If you peruse this Community’s posts you will soon realize that a lot of users here have little to no knowledge of the technique’s basics. They insist on applying conventional cooking technique thinking that doesn’t apply to SV. Or, they totally depend on the Anova app’s recipes to do the thinking for them and that comes loaded with challenges. Competent cooking requires knowledge and your focus on the expected outcome, - aka, thinking.
So if you are prepared to learn all you need using Anova to be able to cook meat and poultry to perfection, and almost everything else like eggs and vegetables in a very simple method, get it. You will be amazed at your delicious results.
I recommend you being your learning at the following site:
Once you’ve mastered cooking with a precision circulator you’ll find yourself using it for long cooks and short. In my household of two I cook a large piece of meat once a week for sandwiches (no more expensive deli meats). During summer months I’ll do a half dozen chicken breasts every couple of weeks so that I have them on hand for salads when the weather is too hot to feel like cooking.

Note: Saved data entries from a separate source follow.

Definition encode_shard_bit_path (app : list byte) (bit_path : list bool) : list byte :=
  app ++ be_bytes 2 (Z.of_nat (length bit_path)) ++ pack_bits bit_path.

Definition decode_shard_bit_path (filter : list byte) (app_len : nat) : option (list byte * list bool) :=
  if (length filter <? app_len + SHARD_BIT_LEN_BYTES)%nat then None
  else
    let app := take app_len filter in
    let n := Z.to_nat (be_val (take SHARD_BIT_LEN_BYTES (drop app_len filter))) in
    let n_bytes := div_ceil n 8 in
    if negb (length filter =? app_len + SHARD_BIT_LEN_BYTES + n_bytes)%nat then None
    else
      let packed := drop (app_len + SHARD_BIT_LEN_BYTES) filter in
      if existsb (shard_bit packed) (seq n (n_bytes * 8 - n)) then None
      else Some (app, shard_bit packed <$> seq 0 n).

Definition bit_path_starts_with (child parent : list bool) : bool :=
  (length parent <=? length child)%nat && bool_decide (take (length parent) child = parent).

(** [(lvl >> i) & 1 == 1] for [i] from the top of a level down. *)
Definition prefix_to_bits (prefix : list Z) (bits_per_level : nat) : list bool :=
  prefix ≫= fun lvl => (fun i => Z.land (Z.shiftr lvl (Z.of_nat i)) 1 =? 1) <$> reverse (seq 0 bits_per_level).

Definition decode_shard_filter_or_root (filter : list byte) (app_len : nat) : option (list byte * list bool) :=
  if (length filter =? app_len)%nat then Some (take app_len filter, [])
  else if (app_len <? length filter)%nat && (length filter <? app_len + SHARD_BIT_LEN_BYTES)%nat
  then Some (take app_len filter, prefix_to_bits (byte_val <$> drop app_len filter) 6)
  else decode_shard_bit_path filter app_len.

Definition shard_filter_extends (child_filter parent_filter : list byte) (app_len : nat) : bool :=
  match decode_shard_filter_or_root child_filter app_len, decode_shard_filter_or_root parent_filter app_len with
  | Some (ca, cb), Some (pa, pb) => bool_decide (ca = pa) && bit_path_starts_with cb pb
  | _, _ => false
  end.

(** ** Levels of a shard row *)

Definition BIT_PATH_PREFIX_SENTINEL : Z := 0xFFFFFFFF.
Definition bit_path_to_prefix (bit_path : list bool) : list Z :=
  BIT_PATH_PREFIX_SENTINEL :: ((fun b : bool => if b then 1 else 0) <$> bit_path).

Fixpoint levels_bits (rest : list Z) : option (list bool) :=
  match rest with
  | [] => Some []
  | lvl :: rest' =>
      if lvl =? 0 then cons false <$> levels_bits rest'
      else if lvl =? 1 then cons true <$> levels_bits rest'
      else None
  end.
Definition shard_bit_path_from_prefix (prefix : list Z) : option (list bool) :=
  match prefix with
  | [] => None
  | head :: rest => if negb (head =? BIT_PATH_PREFIX_SENTINEL) then None else levels_bits rest
  end.

Definition shard_prefix_to_filter (l2 : list byte) (prefix : list Z) : list byte :=
  match shard_bit_path_from_prefix prefix with
  | Some bits => encode_shard_bit_path l2 bits
  | None => l2 ++ (byte_of <$> prefix)
  end.

Definition genesis_grid_prefixes (network : Z) : list (list Z) :=
  if network =? 0 then (fun i => bit_path_to_prefix (prefix_to_bits [i] 6)) <$> zrange 64 else [[]].

(** ** Splits *)

Definition split_spine_siblings (parent branch : list bool) : list (list bool) :=
  (fun i => take i branch ++ [negb (default false (branch !! i))]) <$> seq (length parent) (length branch - length parent).

(** ** [ShardPath] *)

Record ShardPath := mkPath { sp_bits : Z; sp_len : Z }.
Definition WHOLE : ShardPath := mkPath 0 0.
Definition UNKNOWN : ShardPath := mkPath 0 255.
Definition MAX_BITS : nat := 64.

Fixpoint pack_u64 (acc : Z) (i : nat) (bits : list bool) : Z :=
  match bits with
  | [] => acc
  | b :: bits' => pack_u64 (if (b : bool) then Z.lor acc (Z.shiftl 1 (Z.of_nat (63 - i))) else acc) (S i) bits'
  end.
Definition from_bits (bits : list bool) : ShardPath :=
  if (MAX_BITS <? length bits)%nat then UNKNOWN else mkPath (pack_u64 0 0 bits) (Z.of_nat (length bits)).

Definition is_whole (p : ShardPath) : bool := sp_len p =? 0.

Definition path_bit (bits : Z) (i : nat) : bool := negb (Z.land bits (Z.shiftl 1 (Z.of_nat (63 - i))) =? 0).

Definition path_to_bytes (p : ShardPath) : list byte := be_bytes 1 (sp_len p) ++ be_bytes 8 (sp_bits p).
Definition path_from_bytes (bytes : list byte) : option ShardPath :=
  if negb (length bytes =? 9)%nat then None
  else
    let len := be_val (take 1 bytes) in
    let bits := be_val (drop 1 bytes) in
    if Z.of_nat MAX_BITS <? len then if (len =? 255) && (bits =? 0) then Some UNKNOWN else None
    else
      let used := if len =? 0 then 0 else Z.land (Z.shiftl (2 ^ 64 - 1) (64 - len)) (2 ^ 64 - 1) in
      if Z.land bits (Z.lxor used (2 ^ 64 - 1)) =? 0 then Some (mkPath bits len) else None.

Definition covers (p : ShardPath) (address : list byte) : bool :=
  let len := Z.to_nat (sp_len p) in
  if ((MAX_BITS <? len) || (length address * 8 <? len))%nat then false
  else forallb (fun i => Bool.eqb (negb (Z.land (byte_val (default x00 (address !! (i / 8)%nat))) (Z.shiftr 0x80 (Z.of_nat (i mod 8))) =? 0))
                           (path_bit (sp_bits p) i)) (seq 0 len).

Definition bits (p : ShardPath) : option (list bool) :=
  if (MAX_BITS <? Z.to_nat (sp_len p))%nat then None else Some (path_bit (sp_bits p) <$> seq 0 (Z.to_nat (sp_len p))).

(** ** Packed bits *)

Lemma shard_bit_test packed i :
  shard_bit packed i = Z.testbit (byte_val (default x00 (packed !! (i / 8)%nat))) (Z.of_nat (7 - i mod 8)).
Proof. apply land_shiftr_bit. Qed.

Lemma set_shard_bit_length out i : length (set_shard_bit out i) = length out.
Proof. apply length_alter. Qed.

Lemma same_bit i j : (i / 8 = j / 8)%nat -> (7 - i mod 8 = 7 - j mod 8)%nat -> i = j.
Proof.
  intros Hd Hm. pose proof (Nat.mod_upper_bound i 8 ltac:(done)). pose proof (Nat.mod_upper_bound j 8 ltac:(done)).
  rewrite (Nat.div_mod_eq i 8), (Nat.div_mod_eq j 8). lia.
Qed.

I’ve put eggs in the tub before going to bed after a night out. On the lazy Sunday when I wake I set it to cook via my phone (about the only instance that I use the remote set feature) while the other half brings coffee. Morning papers or book chapters later and lazy brunch is done.
It has a lot of uses, once you learn to use it.
There are a few things for which the Anova is great.
- Various slow-cook meals, such as brisket, Adobo, various stock pot dishes.
- Steak, chicken breast or thigh, pork chops, etc. Any kind of meat where you want to control the internal temperature precisely, so you get the desired texture.
- Anything that requires immersion in a water bath at a specific temperature. The kind of stuff you do in mason jars, such as paté, egg bites, pickles, various jams, yoghurt, and the like.
- Eggs, if you are picky about the exact texture and have lots of time. (Eggs cooked sous vide take more time.)
There are other things you can cook sous vide. People do veggies, stocks, and lots of other things. Personally, this doesn’t do it for me. It’s easier and quicker to prepare such foods the conventional way—less mucking around with water bath, heater, vacuum or zip lock bags, etc. There is no real advantage to using an immersion heater, because those foods don’t require precise temperature control.
One big advantage of sous vide is that time is much less critical. You can leave food in the water for much longer than strictly necessary without affecting the texture. This is a god-send when you want to serve steak or chicken breast, where even a small amount of over-cooking ruins the meat.
If all the other prep is taking longer than you thought, no problem. Get everything ready in your own good time while the steak or chicken are still in the water. Then, when you know there won’t be any more unexpected delays, pull the meat out of the water, sear, and serve. Guaranteed and reproducible doneness and texture each and every time, without stressing about bringing everything together “just so” all at once at the end.
Aside from large cuts of meat, like brisket, my favorite thing to make is yogurt. Cook store bought yogurt and fresh milk, for 10 hours, at 110 degrees F.
Hey all, first time posting here!
Figured for those that are looking for thoughts on Anova, we’ve written a bunch of stuff to get you started, including a Sous Vide Comparison Chart that sizes up Anova vs. other sous vide cookers.
But if someone is looking for specifics on the different kinds of Anova cookers, and how they stack up against each other, we’ve written these:
Anyway, hope this helps anyone who reads this!
I bought one last year just for cooking large cuts of meats. Have never been disappointed in the results. Roast like bottom round, eye of round or Tri Tip come out perfect every time.